Task requirements: Lines holding the word "JitterMedio" are the ones to copy from the data below.

(Provided entries)

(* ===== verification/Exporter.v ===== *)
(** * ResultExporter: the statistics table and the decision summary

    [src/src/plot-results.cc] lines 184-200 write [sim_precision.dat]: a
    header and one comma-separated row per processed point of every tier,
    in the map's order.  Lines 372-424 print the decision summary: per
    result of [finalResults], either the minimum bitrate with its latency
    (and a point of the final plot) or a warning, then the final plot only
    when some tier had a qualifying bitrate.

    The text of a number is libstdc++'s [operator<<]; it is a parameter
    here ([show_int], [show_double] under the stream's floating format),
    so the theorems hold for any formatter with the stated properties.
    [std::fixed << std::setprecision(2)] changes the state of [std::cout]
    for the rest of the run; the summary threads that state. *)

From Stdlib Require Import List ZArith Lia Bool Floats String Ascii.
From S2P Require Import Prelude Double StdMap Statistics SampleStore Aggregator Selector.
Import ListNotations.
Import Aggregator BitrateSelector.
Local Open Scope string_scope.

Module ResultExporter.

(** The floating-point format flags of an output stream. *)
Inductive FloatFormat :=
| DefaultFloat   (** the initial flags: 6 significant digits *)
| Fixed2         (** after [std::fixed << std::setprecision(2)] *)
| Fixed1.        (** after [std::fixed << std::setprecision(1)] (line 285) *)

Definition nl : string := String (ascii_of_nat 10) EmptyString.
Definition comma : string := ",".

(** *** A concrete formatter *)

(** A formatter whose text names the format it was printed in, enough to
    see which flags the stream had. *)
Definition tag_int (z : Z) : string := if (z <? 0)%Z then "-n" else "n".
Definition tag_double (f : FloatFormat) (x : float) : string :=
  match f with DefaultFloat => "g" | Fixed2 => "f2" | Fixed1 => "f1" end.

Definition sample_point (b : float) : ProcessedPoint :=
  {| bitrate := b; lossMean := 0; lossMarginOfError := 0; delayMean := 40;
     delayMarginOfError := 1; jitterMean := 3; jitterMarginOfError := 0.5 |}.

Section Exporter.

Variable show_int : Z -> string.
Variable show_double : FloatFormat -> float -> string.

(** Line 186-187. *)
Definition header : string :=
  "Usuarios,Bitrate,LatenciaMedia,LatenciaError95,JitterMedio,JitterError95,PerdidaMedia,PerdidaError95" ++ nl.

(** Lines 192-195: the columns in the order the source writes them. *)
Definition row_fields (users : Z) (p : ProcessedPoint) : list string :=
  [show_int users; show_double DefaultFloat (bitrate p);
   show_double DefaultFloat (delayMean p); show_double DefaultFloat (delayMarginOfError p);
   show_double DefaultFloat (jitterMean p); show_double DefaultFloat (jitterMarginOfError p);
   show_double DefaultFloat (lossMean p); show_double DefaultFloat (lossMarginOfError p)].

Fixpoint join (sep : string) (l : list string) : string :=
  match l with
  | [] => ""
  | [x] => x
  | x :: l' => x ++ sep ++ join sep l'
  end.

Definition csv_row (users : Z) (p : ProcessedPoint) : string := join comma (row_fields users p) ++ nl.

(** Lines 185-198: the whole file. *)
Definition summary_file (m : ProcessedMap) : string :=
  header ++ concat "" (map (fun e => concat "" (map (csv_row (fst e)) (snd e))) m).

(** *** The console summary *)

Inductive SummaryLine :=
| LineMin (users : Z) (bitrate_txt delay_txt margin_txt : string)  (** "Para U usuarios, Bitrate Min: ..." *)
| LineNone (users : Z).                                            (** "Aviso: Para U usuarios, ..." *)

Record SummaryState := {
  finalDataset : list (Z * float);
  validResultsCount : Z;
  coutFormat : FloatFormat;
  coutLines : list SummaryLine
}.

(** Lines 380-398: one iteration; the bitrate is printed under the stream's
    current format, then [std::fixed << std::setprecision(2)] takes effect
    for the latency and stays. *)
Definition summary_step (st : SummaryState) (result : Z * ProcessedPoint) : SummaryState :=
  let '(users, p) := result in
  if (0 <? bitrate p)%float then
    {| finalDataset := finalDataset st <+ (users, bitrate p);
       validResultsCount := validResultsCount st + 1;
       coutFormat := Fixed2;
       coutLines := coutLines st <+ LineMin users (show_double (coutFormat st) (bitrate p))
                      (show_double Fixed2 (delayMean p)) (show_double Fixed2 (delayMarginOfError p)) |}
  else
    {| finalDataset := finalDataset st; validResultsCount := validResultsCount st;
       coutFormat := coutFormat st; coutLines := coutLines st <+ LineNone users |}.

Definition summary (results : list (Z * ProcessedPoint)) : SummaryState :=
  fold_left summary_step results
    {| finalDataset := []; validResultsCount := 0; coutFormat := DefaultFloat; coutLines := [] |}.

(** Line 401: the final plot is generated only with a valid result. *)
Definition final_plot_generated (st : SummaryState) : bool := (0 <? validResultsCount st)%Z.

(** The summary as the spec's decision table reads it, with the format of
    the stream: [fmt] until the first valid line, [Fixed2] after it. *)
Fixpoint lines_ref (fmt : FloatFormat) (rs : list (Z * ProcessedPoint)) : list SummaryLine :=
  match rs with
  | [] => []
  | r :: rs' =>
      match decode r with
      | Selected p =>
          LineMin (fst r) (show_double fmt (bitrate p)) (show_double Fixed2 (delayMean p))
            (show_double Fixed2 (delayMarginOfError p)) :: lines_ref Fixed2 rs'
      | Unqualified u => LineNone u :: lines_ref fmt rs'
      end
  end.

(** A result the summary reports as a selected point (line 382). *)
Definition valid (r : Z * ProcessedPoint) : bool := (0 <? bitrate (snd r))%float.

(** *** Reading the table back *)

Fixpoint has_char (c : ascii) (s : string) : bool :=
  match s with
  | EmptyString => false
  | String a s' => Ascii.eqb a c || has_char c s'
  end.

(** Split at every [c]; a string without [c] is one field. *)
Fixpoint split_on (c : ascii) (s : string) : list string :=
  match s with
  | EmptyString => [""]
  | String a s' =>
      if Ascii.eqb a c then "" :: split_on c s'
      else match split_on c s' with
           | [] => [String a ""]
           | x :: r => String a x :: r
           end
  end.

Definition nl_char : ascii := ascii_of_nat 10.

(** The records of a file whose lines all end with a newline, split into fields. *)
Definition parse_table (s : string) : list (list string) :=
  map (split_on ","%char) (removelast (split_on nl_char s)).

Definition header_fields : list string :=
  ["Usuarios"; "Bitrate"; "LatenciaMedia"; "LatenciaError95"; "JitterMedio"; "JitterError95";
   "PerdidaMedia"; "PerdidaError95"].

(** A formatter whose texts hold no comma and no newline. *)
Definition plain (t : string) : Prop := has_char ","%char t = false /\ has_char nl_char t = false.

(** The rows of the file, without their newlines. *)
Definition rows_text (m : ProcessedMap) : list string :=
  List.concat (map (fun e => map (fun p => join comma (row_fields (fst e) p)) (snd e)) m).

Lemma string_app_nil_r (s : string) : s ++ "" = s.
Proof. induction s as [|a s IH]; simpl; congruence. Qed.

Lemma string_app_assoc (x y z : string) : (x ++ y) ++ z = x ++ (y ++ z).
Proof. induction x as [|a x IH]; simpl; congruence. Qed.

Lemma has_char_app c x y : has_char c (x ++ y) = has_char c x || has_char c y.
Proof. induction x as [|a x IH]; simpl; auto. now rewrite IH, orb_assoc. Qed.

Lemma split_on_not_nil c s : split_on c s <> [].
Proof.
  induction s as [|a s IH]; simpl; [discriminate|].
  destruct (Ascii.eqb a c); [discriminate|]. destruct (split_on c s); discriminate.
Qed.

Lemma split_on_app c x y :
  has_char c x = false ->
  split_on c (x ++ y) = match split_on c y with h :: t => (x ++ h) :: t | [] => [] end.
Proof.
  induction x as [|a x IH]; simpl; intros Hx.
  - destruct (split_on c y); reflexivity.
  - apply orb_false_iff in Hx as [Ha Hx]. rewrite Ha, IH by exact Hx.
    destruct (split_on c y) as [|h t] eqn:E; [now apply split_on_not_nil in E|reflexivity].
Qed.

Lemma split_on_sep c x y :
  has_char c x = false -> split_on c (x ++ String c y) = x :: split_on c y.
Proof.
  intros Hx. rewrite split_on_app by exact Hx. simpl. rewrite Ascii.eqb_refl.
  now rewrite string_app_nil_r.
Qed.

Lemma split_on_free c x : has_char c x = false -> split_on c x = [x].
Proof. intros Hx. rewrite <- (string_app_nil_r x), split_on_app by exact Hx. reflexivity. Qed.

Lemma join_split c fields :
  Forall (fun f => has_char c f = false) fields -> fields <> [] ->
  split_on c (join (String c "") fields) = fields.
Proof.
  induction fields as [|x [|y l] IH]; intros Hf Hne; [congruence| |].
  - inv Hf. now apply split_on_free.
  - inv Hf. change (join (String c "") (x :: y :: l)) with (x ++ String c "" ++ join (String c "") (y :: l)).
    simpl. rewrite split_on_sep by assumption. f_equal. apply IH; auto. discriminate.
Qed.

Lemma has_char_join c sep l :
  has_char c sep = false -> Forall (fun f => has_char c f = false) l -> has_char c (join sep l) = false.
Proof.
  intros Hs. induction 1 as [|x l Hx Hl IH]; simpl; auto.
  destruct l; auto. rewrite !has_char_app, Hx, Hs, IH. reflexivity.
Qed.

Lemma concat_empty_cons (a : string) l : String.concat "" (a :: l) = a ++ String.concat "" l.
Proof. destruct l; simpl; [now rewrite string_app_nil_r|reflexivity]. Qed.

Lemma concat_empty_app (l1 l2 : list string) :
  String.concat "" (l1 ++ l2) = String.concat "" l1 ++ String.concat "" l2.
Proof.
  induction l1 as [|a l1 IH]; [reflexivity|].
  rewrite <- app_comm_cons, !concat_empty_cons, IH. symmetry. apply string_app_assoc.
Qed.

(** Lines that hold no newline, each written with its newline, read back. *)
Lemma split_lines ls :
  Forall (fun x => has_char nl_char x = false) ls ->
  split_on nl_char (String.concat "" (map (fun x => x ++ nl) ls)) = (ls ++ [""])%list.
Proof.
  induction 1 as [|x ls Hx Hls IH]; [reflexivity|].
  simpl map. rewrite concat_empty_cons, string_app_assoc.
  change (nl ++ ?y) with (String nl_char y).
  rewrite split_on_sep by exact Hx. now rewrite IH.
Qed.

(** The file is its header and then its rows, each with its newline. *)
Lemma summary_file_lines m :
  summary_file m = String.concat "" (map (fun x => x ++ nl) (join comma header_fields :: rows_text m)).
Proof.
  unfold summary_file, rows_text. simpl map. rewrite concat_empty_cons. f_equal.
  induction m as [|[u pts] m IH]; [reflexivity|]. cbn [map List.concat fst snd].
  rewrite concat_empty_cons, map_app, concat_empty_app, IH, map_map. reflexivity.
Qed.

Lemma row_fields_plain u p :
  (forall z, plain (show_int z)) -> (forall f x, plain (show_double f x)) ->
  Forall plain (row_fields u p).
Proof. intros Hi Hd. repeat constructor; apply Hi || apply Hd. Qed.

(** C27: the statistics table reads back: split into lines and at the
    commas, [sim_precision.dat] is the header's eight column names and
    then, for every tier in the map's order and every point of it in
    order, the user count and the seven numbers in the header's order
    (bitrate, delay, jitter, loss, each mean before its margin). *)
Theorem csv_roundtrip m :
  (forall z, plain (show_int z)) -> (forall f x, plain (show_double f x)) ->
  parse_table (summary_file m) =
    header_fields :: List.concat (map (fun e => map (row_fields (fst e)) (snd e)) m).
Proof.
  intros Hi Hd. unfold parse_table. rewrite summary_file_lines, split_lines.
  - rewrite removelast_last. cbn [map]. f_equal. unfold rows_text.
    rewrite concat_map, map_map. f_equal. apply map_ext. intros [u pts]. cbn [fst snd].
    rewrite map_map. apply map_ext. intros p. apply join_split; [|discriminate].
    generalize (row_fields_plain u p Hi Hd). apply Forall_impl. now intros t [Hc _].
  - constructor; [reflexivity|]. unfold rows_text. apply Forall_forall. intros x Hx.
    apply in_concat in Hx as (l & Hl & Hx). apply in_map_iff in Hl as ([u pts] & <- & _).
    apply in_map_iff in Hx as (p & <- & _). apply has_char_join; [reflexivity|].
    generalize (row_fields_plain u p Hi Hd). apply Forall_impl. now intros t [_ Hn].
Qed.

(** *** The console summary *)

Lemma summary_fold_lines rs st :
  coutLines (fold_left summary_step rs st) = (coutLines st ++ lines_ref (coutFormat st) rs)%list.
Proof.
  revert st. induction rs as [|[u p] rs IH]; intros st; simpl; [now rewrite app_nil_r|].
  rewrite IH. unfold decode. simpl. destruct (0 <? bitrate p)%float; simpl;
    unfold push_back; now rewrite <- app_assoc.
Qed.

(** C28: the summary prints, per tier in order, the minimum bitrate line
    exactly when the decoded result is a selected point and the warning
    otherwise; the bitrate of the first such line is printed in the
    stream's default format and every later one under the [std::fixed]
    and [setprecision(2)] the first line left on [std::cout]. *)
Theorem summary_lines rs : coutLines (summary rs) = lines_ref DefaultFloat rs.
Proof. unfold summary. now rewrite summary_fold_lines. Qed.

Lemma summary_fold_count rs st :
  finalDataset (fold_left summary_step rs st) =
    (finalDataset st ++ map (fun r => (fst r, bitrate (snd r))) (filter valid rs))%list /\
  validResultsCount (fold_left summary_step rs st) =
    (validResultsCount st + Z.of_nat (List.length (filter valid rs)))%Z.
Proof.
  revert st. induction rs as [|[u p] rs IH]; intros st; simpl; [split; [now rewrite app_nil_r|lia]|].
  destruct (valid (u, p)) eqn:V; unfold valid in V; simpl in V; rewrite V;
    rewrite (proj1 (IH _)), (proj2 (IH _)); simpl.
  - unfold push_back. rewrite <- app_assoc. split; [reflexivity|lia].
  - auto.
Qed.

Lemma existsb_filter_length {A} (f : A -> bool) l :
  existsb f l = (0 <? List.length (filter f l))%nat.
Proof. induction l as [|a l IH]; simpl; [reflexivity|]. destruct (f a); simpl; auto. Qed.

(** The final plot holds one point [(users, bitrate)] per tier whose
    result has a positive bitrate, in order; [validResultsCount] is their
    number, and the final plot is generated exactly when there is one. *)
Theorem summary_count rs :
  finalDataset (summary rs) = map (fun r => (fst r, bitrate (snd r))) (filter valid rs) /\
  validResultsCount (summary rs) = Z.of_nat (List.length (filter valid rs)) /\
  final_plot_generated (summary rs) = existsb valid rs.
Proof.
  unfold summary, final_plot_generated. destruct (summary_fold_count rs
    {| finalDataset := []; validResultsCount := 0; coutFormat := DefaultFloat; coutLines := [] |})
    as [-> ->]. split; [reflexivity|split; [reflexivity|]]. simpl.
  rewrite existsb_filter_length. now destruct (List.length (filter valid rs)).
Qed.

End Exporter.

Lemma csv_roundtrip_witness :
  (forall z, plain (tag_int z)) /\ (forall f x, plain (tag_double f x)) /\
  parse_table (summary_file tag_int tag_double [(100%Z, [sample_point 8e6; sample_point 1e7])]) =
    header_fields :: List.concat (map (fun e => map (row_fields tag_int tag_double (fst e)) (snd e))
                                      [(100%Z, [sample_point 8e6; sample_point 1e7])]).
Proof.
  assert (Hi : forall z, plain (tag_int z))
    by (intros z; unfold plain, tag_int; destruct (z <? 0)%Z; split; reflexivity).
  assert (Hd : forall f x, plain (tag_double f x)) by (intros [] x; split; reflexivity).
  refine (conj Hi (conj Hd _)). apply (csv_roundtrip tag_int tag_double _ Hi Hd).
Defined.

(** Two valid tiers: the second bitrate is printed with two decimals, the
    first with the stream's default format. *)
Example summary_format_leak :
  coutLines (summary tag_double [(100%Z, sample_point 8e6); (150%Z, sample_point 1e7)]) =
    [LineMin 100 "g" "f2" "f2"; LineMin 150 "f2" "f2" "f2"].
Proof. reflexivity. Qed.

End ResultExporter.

(End Provided entries)

Expected answer:
  "Usuarios,Bitrate,LatenciaMedia,LatenciaError95,JitterMedio,JitterError95,PerdidaMedia,PerdidaError95" ++ nl.
  ["Usuarios"; "Bitrate"; "LatenciaMedia"; "LatenciaError95"; "JitterMedio"; "JitterError95";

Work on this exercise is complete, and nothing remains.